ByteDance, la empresa matriz de TikTok, estaría avanzando en el desarrollo de su propio chip de inteligencia artificial como parte de una estrategia más amplia para asegurar el suministro de procesadores de alto rendimiento. El movimiento refleja la creciente presión sobre las grandes compañías tecnológicas para reducir su dependencia de proveedores externos en un mercado cada vez más competitivo.
Según la información conocida hasta ahora, la compañía mantiene conversaciones con Samsung Electronics para la fabricación del nuevo procesador. La cooperación permitiría a ByteDance fortalecer su posición en la cadena de suministro de semiconductores, un sector que enfrenta alta demanda global y limitaciones de producción. El objetivo inicial sería producir al menos 100.000 unidades durante este año, con la posibilidad de aumentar gradualmente el volumen hasta unas 350.000 unidades en fases posteriores.
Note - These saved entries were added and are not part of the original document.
(** The module before [DatabasePool] is first constructed. *)
Definition initial_store : store := Store [] None ∅ 0.

Definition no_fault : call -> list event -> option error := λ _ _, None.

(** The module once [db_pool = DatabasePool ()] has run: object 0 with its
    pool. *)
Definition ready_store : store := Store [] (Some 0) {[0 := 0]} 1.

(** A driver whose pool cannot be built. *)
Definition no_database (c : call) (t : list event) : option error :=
  match c with
  | SimpleConnectionPool_new =>
      Some (Error "OperationalError" "connection refused")
  | _ => None
  end.

(** A driver in which one call fails, whenever it is made. *)
Definition failing (c : call) : call -> list event -> option error :=
  λ c' _, if decide (c' = c)
          then Some (Error "OperationalError" "server closed the connection")
          else None.

Definition KeyboardInterrupt : exn := Exn "KeyboardInterrupt" false "".

Definition ValueError : exn := Exn "ValueError" true "bad value".

End DatabasePool.

(** ** components/utils/activity_logger.py *)

Module ActivityLogger.
Import Py.
Local Open Scope py_scope.

(** A value of a [details] dictionary: an integer, a string, or some
    other Python object. *)
Inductive value :=
| VInt (z : Z)
| VStr (s : string)
| VObject (id : nat).

(** A SQLAlchemy engine, identified by what it connects to. *)
Definition engine_t := string.

(** One row of the table [system_logs]; the key [log_id] is given by the
    database and is left out. *)
Record SystemLog := {
  event_type : string;
  user : option string;
  description : string;
  details : option string;
  timestamp : nat
}.

(** An [ActivityLogger] object: its identity and its two attributes. *)
Record ActivityLogger := {
  object_id : nat;
  engine : option engine_t;
  Session : option engine_t
}.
Las primeras muestras del chip podrían estar disponibles en los próximos meses si el cronograma avanza según lo previsto.
El proyecto, identificado internamente con el nombre en clave “SeedChip”, estaría diseñado principalmente para tareas de inferencia en inteligencia artificial. Esto significa ejecutar modelos ya entrenados de manera eficiente, una función clave para plataformas digitales que gestionan grandes volúmenes de contenido y datos. ByteDance planea destinar una inversión significativa al desarrollo de infraestructura de IA, que incluye tanto la compra de hardware como la investigación y desarrollo de tecnología propia. La cifra total proyectada para este año alcanza decenas de miles de millones de dólares.
Las negociaciones con Samsung también podrían incluir el acceso a memoria avanzada, un componente crítico para sistemas de inteligencia artificial. Actualmente, los chips de memoria de alto rendimiento se encuentran entre los productos más demandados debido al crecimiento acelerado de centros de datos y modelos generativos. El desarrollo de semiconductores propios se ha convertido en una prioridad para varias empresas tecnológicas chinas, especialmente ante las restricciones internacionales sobre la exportación de chips avanzados. Estas limitaciones han acelerado la búsqueda de soluciones domésticas o alianzas estratégicas alternativas.
En paralelo, compañías estadounidenses como Google, Amazon y Microsoft también están desarrollando procesadores internos para reducir su dependencia del líder del mercado, Nvidia. La tendencia sugiere una transición global hacia arquitecturas más personalizadas y verticalmente integradas. Dentro de China, competidores como Alibaba y Baidu ya han avanzado en el diseño de chips específicos para inteligencia artificial.
La entrada de ByteDance en esta carrera refuerza la competencia interna y demuestra la importancia estratégica de los semiconductores en la próxima fase del desarrollo digital. Si el proyecto se concreta, ByteDance no solo consolidaría su ecosistema tecnológico, sino que también ampliaría su influencia en la industria global de la inteligencia artificial. El resultado podría redefinir el equilibrio entre plataformas digitales y fabricantes tradicionales de hardware en los próximos años.